Task description -> Figure out how many lines in these records contain "Type". Only the number belongs in the reply.

● ● ● ● ●

(** * ChallengeMewo: a shallow embedding of [main.py]

    The script trains a multi-label tag classifier.  This development
    embeds the parts of [main.py] that carry a functional contract:

    - [splitter], the slicing of a feature table into six column groups;
    - the soft-F1 losses and metrics ([f1_loss], [weighted_f1_loss],
      [f1], [weighted_f1], [partial_weighted_f1], [wf1_loss_p]);
    - [block] and the assembled Keras graph, as a symbolic layer graph with
      a shape function and a forward pass;
    - the chunked prediction loop at the end of the script;
    - the early-stopping policy of the training run, whose code is in Keras
      and which is modelled from the specification.

    Numbers.  Tensor entries are modelled by [tfloat]: exact rationals
    extended with the IEEE special values [+inf], [-inf] and [NaN], so that
    [0/0], [x/0] and the [tf.math.is_nan] test of the source keep their
    meaning.  Rounding error, overflow and the sign of zero are outside the
    model; the statements about the losses are therefore made on the
    domain the losses are trained on, labels in {0,1} and predictions in
    [0,1], where no sum overflows, and they bound a value by [<=] wherever
    rounding can close a strict gap.  [K.epsilon()] is a Keras setting that
    [main.py] does not fix; every function that uses it takes it as the
    parameter [eps].

    Tables.  A [dataframe] carries an [int64] index, as the script writes
    it with the [%d] format, and [model.predict] is partial: Keras raises
    on a batch without samples. *)

From Stdlib Require Import QArith Qround ZArith List Bool Arith Lia Lqa.
From Stdlib Require String.
Import ListNotations.
Import String.StringSyntax.
Delimit Scope string_scope with string.
Open Scope Q_scope.

(* ------------------------------------------------------------------ *)
(** * Numbers with IEEE special values *)
(* ------------------------------------------------------------------ *)

Inductive tfloat : Type :=
| Fin (q : Q)
| PInf
| NInf
| NaN.

Definition Qis_zero (q : Q) : bool := Qeq_bool q 0.
Definition Qis_pos (q : Q) : bool := negb (Qle_bool q 0).

(** An infinity of the sign of [q] ([q] is not zero where this is used). *)
Definition inf_of_sign (q : Q) : tfloat := if Qis_pos q then PInf else NInf.

Definition fneg (x : tfloat) : tfloat :=
  match x with
  | Fin q => Fin (- q)
  | PInf => NInf
  | NInf => PInf
  | NaN => NaN
  end.

Definition fadd (x y : tfloat) : tfloat :=
  match x, y with
  | NaN, _ | _, NaN => NaN
  | Fin a, Fin b => Fin (a + b)
  | PInf, NInf | NInf, PInf => NaN
  | PInf, _ | _, PInf => PInf
  | NInf, _ | _, NInf => NInf
  end.

Definition fsub (x y : tfloat) : tfloat := fadd x (fneg y).

Definition fmul (x y : tfloat) : tfloat :=
  match x, y with
  | NaN, _ | _, NaN => NaN
  | Fin a, Fin b => Fin (a * b)
  | Fin a, PInf | PInf, Fin a =>
      if Qis_zero a then NaN else inf_of_sign a
  | Fin a, NInf | NInf, Fin a =>
      if Qis_zero a then NaN else fneg (inf_of_sign a)
  | PInf, PInf | NInf, NInf => PInf
  | PInf, NInf | NInf, PInf => NInf
  end.

Definition fdiv (x y : tfloat) : tfloat :=
  match x, y with
  | NaN, _ | _, NaN => NaN
  | Fin a, Fin b =>
      if Qis_zero b
      then (if Qis_zero a then NaN else inf_of_sign a)
      else Fin (a / b)
  | Fin _, (PInf | NInf) => Fin 0
  | PInf, Fin b => if Qle_bool 0 b then PInf else NInf
  | NInf, Fin b => if Qle_bool 0 b then NInf else PInf
  | (PInf | NInf), (PInf | NInf) => NaN
  end.

(** [tf.math.is_nan]. *)
Definition is_nan (x : tfloat) : bool :=
  match x with NaN => true | _ => false end.

(** Rounding of a rational to the nearest integer, ties to the even one,
    which is what [K.round] does. *)
Definition Qround_half_even (q : Q) : Z :=
  let f := Qfloor q in
  let d := q - inject_Z f in
  if Qle_bool d (1 # 2)
  then (if Qeq_bool d (1 # 2) then (if Z.even f then f else f + 1)%Z else f)
  else (f + 1)%Z.

Definition fround (x : tfloat) : tfloat :=
  match x with
  | Fin q => Fin (inject_Z (Qround_half_even q))
  | _ => x
  end.

(** Equality of floats up to the representation of the rational. *)
Definition feq (x y : tfloat) : Prop :=
  match x, y with
  | Fin a, Fin b => a == b
  | PInf, PInf | NInf, NInf | NaN, NaN => True
  | _, _ => False
  end.

(** [x] is a finite number between [lo] and [hi]. *)
Definition fbetween (lo hi : Q) (x : tfloat) : Prop :=
  match x with
  | Fin q => lo <= q /\ q <= hi
  | _ => False
  end.

Definition is_fin (x : tfloat) : Prop :=
  match x with Fin _ => True | _ => False end.

Definition fnonneg (x : tfloat) : Prop :=
  match x with Fin q => 0 <= q | _ => False end.

(** An entry of a label matrix: exactly 0 or 1. *)
Definition fbinary (x : tfloat) : Prop :=
  match x with Fin q => q == 0 \/ q == 1 | _ => False end.

(* ------------------------------------------------------------------ *)
(** * Vectors and rank-2 tensors *)
(* ------------------------------------------------------------------ *)

Definition vec := list tfloat.

Fixpoint zip_with {A B C : Type} (f : A -> B -> C) (xs : list A) (ys : list B)
  : list C :=
  match xs, ys with
  | x :: xs', y :: ys' => f x y :: zip_with f xs' ys'
  | _, _ => []
  end.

● ● ● ● ●

Answer to the exercise -> 2